RU2236893C1 - Method cleaning flue gases from sulfur oxides - Google Patents

Abstract

FIELD: chemical cleaning of waste gases from sulfur oxides; heat-power engineering; utilization of flue gases of thermal power plants; oil and gas refining industry for burning hydrogen sulfides in Klauss furnaces; ferrous and non-ferrous metallurgy; mining and chemical industries.

SUBSTANCE: proposed method includes mixing flue gas with air, neutralization in absorption chamber through contact with liquid absorbent and removal of cleaned gases and acid solution. Acid gases are neutralized by alkali absorbing solution and aqueous solution of sulfate of sulfite salt formed after neutralization is subjected to regeneration by unipolar electrochemical treatment in diaphragm-type electrolyzer at obtaining sulfuric acid in anode zone and alkali absorbing solution in cathode zone; alkali absorbing solution is directed to absorption chamber for neutralization of acid gases. Treatment is performed at specific amount of electricity within 3000-4500 C/l.

EFFECT: high degree of neutralization of toxic emissions; reagentless utilization of sulfur oxides and regeneration of absorbent.

2cl, 1 dwg, 2 tbl

Description

The invention relates to methods for the chemical purification of exhaust gases from sulfur oxides and can be used in the power industry for cleaning and utilizing flue gases from heat power plants, as well as in the oil and gas processing industry when burning hydrogen sulfide in Klaus furnaces, ferrous and non-ferrous metallurgy, coal and chemical industries.

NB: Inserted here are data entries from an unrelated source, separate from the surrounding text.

(** X5.  On a valid batch the window of an element with true length [n]
    repeats with period [n]: row [j + n] of the window is row [j].  When
    [n <= 256] nothing of the sequence is lost: every valid row of the
    source occurs in its window. *)
Theorem short_sequence_window_is_complete
    {A : Type} {G : Type} `{RNG : NumpyRandom G}
    (fuel N L_max F : nat) (batch : tensor3 A) (lengths : list Z) (g : G)
    (index : nat) (src : tensor2 A) (n : Z) :
  (8 <= fuel)%nat ->
  valid_input N L_max F batch lengths ->
  nth_error batch index = Some src ->
  nth_error lengths index = Some n ->
  exists (stacked : tensor3 A) (g' : G) (w : tensor2 A),
    run (unified_length fuel batch lengths) g = (Returns stacked, g') /\
    nth_error stacked index = Some w /\
    (forall j, (j + Z.to_nat n < 256)%nat ->
       nth_error w (j + Z.to_nat n) = nth_error w j) /\
    (n <= 256 ->
     forall k, (k < Z.to_nat n)%nat ->
       exists j, (j < 256)%nat /\ nth_error w j = nth_error src k).
Proof.
  intros Hfuel Hvalid Hentry Hn.
  assert (HN : (1 <= N)%nat).
  { destruct Hvalid as ((Hsize & _) & _).
    assert (index < length batch)%nat by (apply nth_error_Some; congruence).
    lia. }
  destruct (valid_input_entry _ _ _ _ _ _ _ Hvalid Hn)
    as (src' & Hentry' & Hrange & _).
  rewrite Hentry in Hentry'. inversion Hentry'; subst src'.
  destruct (run_unified_length fuel N L_max F batch lengths g Hfuel HN Hvalid)
    as (stacked & g' & Hrun & _ & Hwindows).
  destruct (Hwindows index n src Hn Hentry) as (w & r & Hw & _ & Hrows).
  change (Z.to_nat window_size) with 256%nat in Hrows.
  set (n' := Z.to_nat n) in *.
  assert (Hn' : (1 <= n')%nat) by (unfold n'; lia).
  exists stacked, g', w. split; [assumption|]. split; [assumption|]. split.
  - intros j Hj.
    destruct (Hrows (j + n')%nat Hj) as [_ ->].
    destruct (Hrows j ltac:(lia)) as [_ ->].
    f_equal. replace (r + (j + n'))%nat with ((r + j) + 1 * n')%nat by lia.
    apply Nat.Div0.mod_add.
  - intros Hshort k Hk.
    assert (Hn256 : (n' <= 256)%nat) by (unfold n'; lia).
    pose proof (Nat.div_mod_eq r n') as Hdiv.
    pose proof (Nat.mod_upper_bound r n' ltac:(lia)) as Ha.
    set (a := (r mod n')%nat) in *. set (q := (r / n')%nat) in *.
    destruct (Nat.le_gt_cases a k) as [Hle|Hgt].
    + exists (k - a)%nat. split; [lia|].
      destruct (Hrows (k - a)%nat ltac:(lia)) as [_ ->]. f_equal.
      replace (r + (k - a))%nat with (k + q * n')%nat by nia.
      rewrite Nat.Div0.mod_add. apply Nat.mod_small. exact Hk.
    + exists (k + n' - a)%nat. split; [lia|].
      destruct (Hrows (k + n' - a)%nat ltac:(lia)) as [_ ->]. f_equal.
      replace (r + (k + n' - a))%nat with (k + (q + 1) * n')%nat by nia.
      rewrite Nat.Div0.mod_add. apply Nat.mod_small. exact Hk.
Qed.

The closest in technical essence and the achieved result is a method of purification of flue gases from sulfur oxides, including mixing with air, neutralizing acid gases in an absorption chamber by contacting with a liquid absorbent, removing purified flue gases and acid solution (RF patent No. 2161528, 01 D 53/34, 1999 - prototype).

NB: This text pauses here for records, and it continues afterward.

(** * Chat server coordination layer (server/server.js)

    A shallow embedding of the Socket.IO handlers of [server.js]: the
    connection registry [users], the typing map [typingUsers], the public
    room list [rooms], the message collection behind the Mongoose model
    and the Socket.IO adapter that resolves [io.emit], [io.to(room)],
    [socket.emit] and [socket.broadcast.to(room)] into deliveries.

    Every handler is an [async] function: it runs synchronously up to its
    first [await] on the message store and is resumed when the store
    settles the promise.  The embedding keeps that shape: a handler is cut
    at its awaits, the suspended rest is a [Task] in the state, and the
    settling of a promise is an input of its own, so that other events can
    run in between.

    Two things outside [server.js] shape what the handlers do and are part
    of the embedding: what Mongoose sends to the store when a fetched
    document is saved, and whether the process survives a rejection that
    nobody handles, which depends on [SENTRY_DSN]. *)

From Stdlib Require Import ZArith QArith Qround Qcanon List String Ascii Bool Lia
  DecimalString Permutation Sorted.
Import ListNotations.
Open Scope string_scope.
Open Scope list_scope.
Open Scope Z_scope.

(** ** JavaScript numbers and the conversions behind [Math.min],
    [Math.max] and a template literal

    The private room id is built by
    [`private-${Math.min(socket.id, toUserId)}-${Math.max(socket.id, toUserId)}`].
    Both ids are strings; [Math.min] and [Math.max] apply ToNumber to each
    argument and the template literal applies ToString to the result.  A
    Number is NaN, an infinity, the negative zero, or a finite value given
    by its exact rational (the positive zero is [Val 0]); strings are taken
    as sequences of ASCII characters, which is what a Socket.IO id is. *)

Module JS.

(** the Number values *)
Inductive Number : Type :=
| NaN
| PosInf
| NegInf
| NegZero
| Val (q : Qc).

(** StrWhiteSpaceChar, the ASCII ones: tab, line feed, vertical tab, form
    feed, carriage return, space *)
Definition is_ws (c : ascii) : bool :=
  match nat_of_ascii c with
  | 9 | 10 | 11 | 12 | 13 | 32 => true
  | _ => false
  end%nat.

Fixpoint trim_left (l : list ascii) : list ascii :=
  match l with
  | c :: l' => if is_ws c then trim_left l' else l
  | [] => []
  end.

(** the optional white space on both sides of a StringNumericLiteral *)
Definition trim (l : list ascii) : list ascii :=
  rev (trim_left (rev (trim_left l))).

(** the value of a digit in a base up to 16 *)
Definition digit_of (base : Z) (c : ascii) : option Z :=
  let n := Z.of_nat (nat_of_ascii c) in
  let d :=
    if (48 <=? n) && (n <=? 57) then n - 48
    else if (97 <=? n) && (n <=? 102) then n - 87
    else if (65 <=? n) && (n <=? 70) then n - 55
    else 16 in
  if d <? base then Some d else None.

(** reads the longest run of digits: their value on top of [acc], their
    number on top of [cnt], and what follows them *)
Fixpoint take_digits (base : Z) (l : list ascii) (acc : Z) (cnt : nat)
  : Z * nat * list ascii :=
  match l with
  | c :: l' =>
      match digit_of base c with
      | Some d => take_digits base l' (base * acc + d) (S cnt)
      | None => (acc, cnt, l)
      end
  | [] => (acc, cnt, [])
  end.

(** [p / (q * 2^ex)] as a fraction of two integers *)
Definition scale2 (p : Z) (q : Z) (ex : Z) : Z * Z :=
  if 0 <=? ex then (p, q * 2 ^ ex) else (p * 2 ^ (- ex), q).

(** [2^ex] *)
Definition pow2Q (ex : Z) : Q :=
  if 0 <=? ex then inject_Z (2 ^ ex) else 1 # Z.to_pos (2 ^ (- ex)).

(** the Number value for the rational [p/q] (with the sign [neg]): the
    nearest binary64 value, ties to the even significand; beyond the
    largest finite value an infinity, below half the smallest a zero *)
Definition round_double (neg : bool) (p : Z) (q : positive) : Number :=
  if p <=? 0 then (if neg then NegZero else Val (Q2Qc 0)) else
  let e0 := Z.log2 p - Z.log2 (Zpos q) in
  let '(n0, d0) := scale2 p (Zpos q) e0 in
  let e := if d0 <=? n0 then e0 else e0 - 1 in
  let ex := Z.max (e - 52) (-1074) in
  let '(num, den) := scale2 p (Zpos q) ex in
  let m := num / den in
  let r := num mod den in
  let m' :=
    match 2 * r ?= den with
    | Lt => m
    | Gt => m + 1
    | Eq => if Z.even m then m else m + 1
    end in
  if m' =? 0 then (if neg then NegZero else Val (Q2Qc 0))
  else if (ex + 53 >? 1024) || ((ex + 53 =? 1024) && (2 ^ 53 <=? m'))
  then (if neg then NegInf else PosInf)
  else
    let v := (inject_Z m' * pow2Q ex)%Q in
    Val (Q2Qc (if neg then Qopp v else v)).

(** the Number value for [digits * 10^e10] *)
Definition decimal_value (neg : bool) (digits : Z) (e10 : Z) : Number :=
  if 0 <=? e10 then round_double neg (digits * 10 ^ e10) 1
  else round_double neg digits (Z.to_pos (10 ^ (- e10))).

(** ExponentPart, or nothing, up to the end of the literal *)
Definition parse_exponent (l : list ascii) : option Z :=
  match l with
  | [] => Some 0
  | c :: l1 =>
      if (Ascii.eqb c "e" || Ascii.eqb c "E")%char%bool then
        let '(neg, l2) :=
          match l1 with
          | s :: l2 =>
              if Ascii.eqb s "-" then (true, l2)
              else if Ascii.eqb s "+" then (false, l2)
              else (false, l1)
          | [] => (false, l1)
          end in
        match take_digits 10 l2 0 0 with
        | (_, O, _) => None
        | (v, _, []) => Some (if neg then - v else v)
        | _ => None
        end
      else None
  end.

Definition Infinity_lit : list ascii := list_ascii_of_string "Infinity".

Definition list_ascii_eqb (a b : list ascii) : bool :=
  String.eqb (string_of_list_ascii a) (string_of_list_ascii b).

(** StrUnsignedDecimalLiteral: Infinity, digits with an optional fraction
    and exponent, or a fraction alone; anything else is NaN *)
Definition parse_unsigned_decimal (neg : bool) (l : list ascii) : Number :=
  if list_ascii_eqb l Infinity_lit then (if neg then NegInf else PosInf) else
  let '(ip, ni, rest) := take_digits 10 l 0 0 in
  match rest with
  | c :: rest1 =>
      if Ascii.eqb c "." then
        let '(dp, nall, rest2) := take_digits 10 rest1 ip ni in
        match nall with
        | O => NaN
        | _ =>
            match parse_exponent rest2 with
            | Some e => decimal_value neg dp (e - Z.of_nat (nall - ni))
            | None => NaN
            end
        end
      else
        match ni, parse_exponent rest with
        | S _, Some e => decimal_value neg ip e
        | _, _ => NaN
        end
  | [] =>
      match ni with
      | O => NaN
      | _ => decimal_value neg ip 0
      end
  end.

(** NonDecimalIntegerLiteral: 0x, 0o or 0b and digits of that base; [None]
    when the literal does not start that way *)
Definition parse_non_decimal (l : list ascii) : option Number :=
  match l with
  | z :: p :: ds =>
      if Ascii.eqb z "0" then
        let base :=
          if (Ascii.eqb p "x" || Ascii.eqb p "X")%char then Some 16
          else if (Ascii.eqb p "o" || Ascii.eqb p "O")%char then Some 8
          else if (Ascii.eqb p "b" || Ascii.eqb p "B")%char then Some 2
          else None in
        match base with
        | Some b =>
            match take_digits b ds 0 0 with
            | (_, O, _) => Some NaN
            | (v, _, []) => Some (round_double false v 1)
            | _ => Some NaN
            end
        | None => None
        end
      else None
  | _ => None
  end.

(** ToNumber applied to a string (StringToNumber): the empty string is
    [+0], a StringNumericLiteral has its value, anything else is NaN *)
Definition StringToNumber (s : string) : Number :=
  match trim (list_ascii_of_string s) with
  | [] => Val (Q2Qc 0)
  | (c :: l') as l =>
      match parse_non_decimal l with
      | Some n => n
      | None =>
          if Ascii.eqb c "-" then parse_unsigned_decimal true l'
          else if Ascii.eqb c "+" then parse_unsigned_decimal false l'
          else parse_unsigned_decimal false l
      end
  end.

(** [x < y] on Numbers, false when one is NaN; the two zeros are equal *)
Definition ltb (x y : Number) : bool :=
  match x, y with
  | NaN, _ | _, NaN => false
  | PosInf, _ => false
  | _, NegInf => false
  | NegInf, _ => true
  | _, PosInf => true
  | NegZero, NegZero => false
  | NegZero, Val q => match (Q2Qc 0 ?= q)%Qc with Lt => true | _ => false end
  | Val p, NegZero => match (p ?= Q2Qc 0)%Qc with Lt => true | _ => false end
  | Val p, Val q => match (p ?= q)%Qc with Lt => true | _ => false end
  end.

Definition is_neg_zero (x : Number) : bool :=
  match x with NegZero => true | _ => false end.

Definition is_pos_zero (x : Number) : bool :=
  match x with
  | Val q => match (q ?= Q2Qc 0)%Qc with Eq => true | _ => false end
  | _ => false
  end.

(** the loop of [Math.min] over the coerced arguments, from
    [lowest = +Infinity]: NaN wins, [-0] is below [+0] *)
Fixpoint min_loop (lowest : Number) (coerced : list Number) : Number :=
  match coerced with
  | [] => lowest
  | NaN :: _ => NaN
  | number :: rest =>
      let lowest1 :=
        if is_neg_zero number && is_pos_zero lowest then NegZero else lowest in
      let lowest2 := if ltb number lowest1 then number else lowest1 in
      min_loop lowest2 rest
  end.

(** the loop of [Math.max], from [highest = -Infinity] *)
Fixpoint max_loop (highest : Number) (coerced : list Number) : Number :=
  match coerced with
  | [] => highest
  | NaN :: _ => NaN
  | number :: rest =>
      let highest1 :=
        if is_pos_zero number && is_neg_zero highest then Val (Q2Qc 0)
        else highest in
      let highest2 := if ltb highest1 number then number else highest1 in
      max_loop highest2 rest
  end.

(** [Math.min(...args)] on string arguments *)
Definition Math_min (args : list string) : Number :=
  min_loop PosInf (map StringToNumber args).

(** [Math.max(...args)] on string arguments *)
Definition Math_max (args : list string) : Number :=
  max_loop NegInf (map StringToNumber args).

(** [10^e] *)
Definition pow10Q (e : Z) : Q :=
  if 0 <=? e then inject_Z (10 ^ e) else 1 # Z.to_pos (10 ^ (- e)).

(** the number of decimal digits of [n >= 1] *)
Fixpoint count_digits (fuel : nat) (n : Z) : Z :=
  match fuel with
  | O => 0
  | S f => if n <? 10 then 1 else 1 + count_digits f (n / 10)
  end.

(** the least [i >= j] with [q <= p * 10^i] *)
Fixpoint lead_shift (fuel : nat) (p q j : Z) : Z :=
  match fuel with
  | O => j
  | S f => if q <=? p * 10 ^ j then j else lead_shift f p q (j + 1)
  end.

(** the [n] with [10^(n-1) <= p/q < 10^n], for [p/q > 0] *)
Definition decimal_exponent (p q : Z) : Z :=
  if q <=? p then count_digits (S (Z.to_nat (Z.log2 p))) (p / q)
  else 1 - lead_shift (S (Z.to_nat (Z.log2 q))) p q 1.

(** the decimal [v] reads back as the Number [x] *)
Definition rounds_to (x v : Q) : bool :=
  match round_double false (Qnum v) (Qden v) with
  | Val y => Qeq_bool y x
  | _ => false
  end.

(** the [(n, k, s)] of Number::toString: the fewest digits [k] whose
    decimal [s * 10^(n-k)] reads back as [x], the closest such [s], the
    even one on a tie; seventeen digits always do *)
Fixpoint shortest (fuel : nat) (k : Z) (x : Q) (n0 : Z) : Z * Z * Z :=
  match fuel with
  | O => (n0, k, Qfloor (x * pow10Q (k - n0)))
  | S f =>
      let s_lo := Qfloor (x * pow10Q (k - n0)) in
      let s_hi := s_lo + 1 in
      let v_lo := (inject_Z s_lo * pow10Q (n0 - k))%Q in
      let v_hi := (inject_Z s_hi * pow10Q (n0 - k))%Q in
      let lo := (n0, k, s_lo) in
      let hi := if s_hi =? 10 ^ k then (n0 + 1, k, 10 ^ (k - 1))
                else (n0, k, s_hi) in
      match rounds_to x v_lo, rounds_to x v_hi with
      | true, true =>
          match (x - v_lo ?= v_hi - x)%Q with
          | Lt => lo
          | Gt => hi
          | Eq => if Z.even s_lo then lo else hi
          end
      | true, false => lo
      | false, true => hi
      | false, false => shortest f (k + 1) x n0
      end
  end.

This method has the following disadvantages: insufficient technological efficiency of purification, the use of acid condensate as an absorbent with the formation of nitric and sulfuric acid leads to the rapid destruction of technological equipment due to the high corrosiveness of these solutions.

An object of the invention is to increase the economic and technological efficiency of cleaning, ensuring the cyclicality of the process and the reagent-free disposal of acid components of flue gas to produce a product having high economic value, while increasing the reliability and durability of technological equipment.

The problem is solved in that in a method for purifying flue gases from sulfur oxides, including mixing them with air, neutralizing in an absorption chamber by contacting with a liquid absorbent, removing purified flue gases and an acidic solution, according to the invention, acid gases are neutralized with an alkaline absorption solution, and the resulting after neutralization, the aqueous solution of sulfate-sulfite salt is subjected to regeneration by unipolar electrochemical treatment in a diaphragm electrolyzer with obtaining in the anode th zone of sulfuric acid and in the cathode zone - alkali absorption solution, which is sent to the absorber chamber to neutralize acid gases.

The problem is also solved by the fact that the electrochemical treatment is carried out with a specific amount of electricity in the range of 3000-4500 C / l.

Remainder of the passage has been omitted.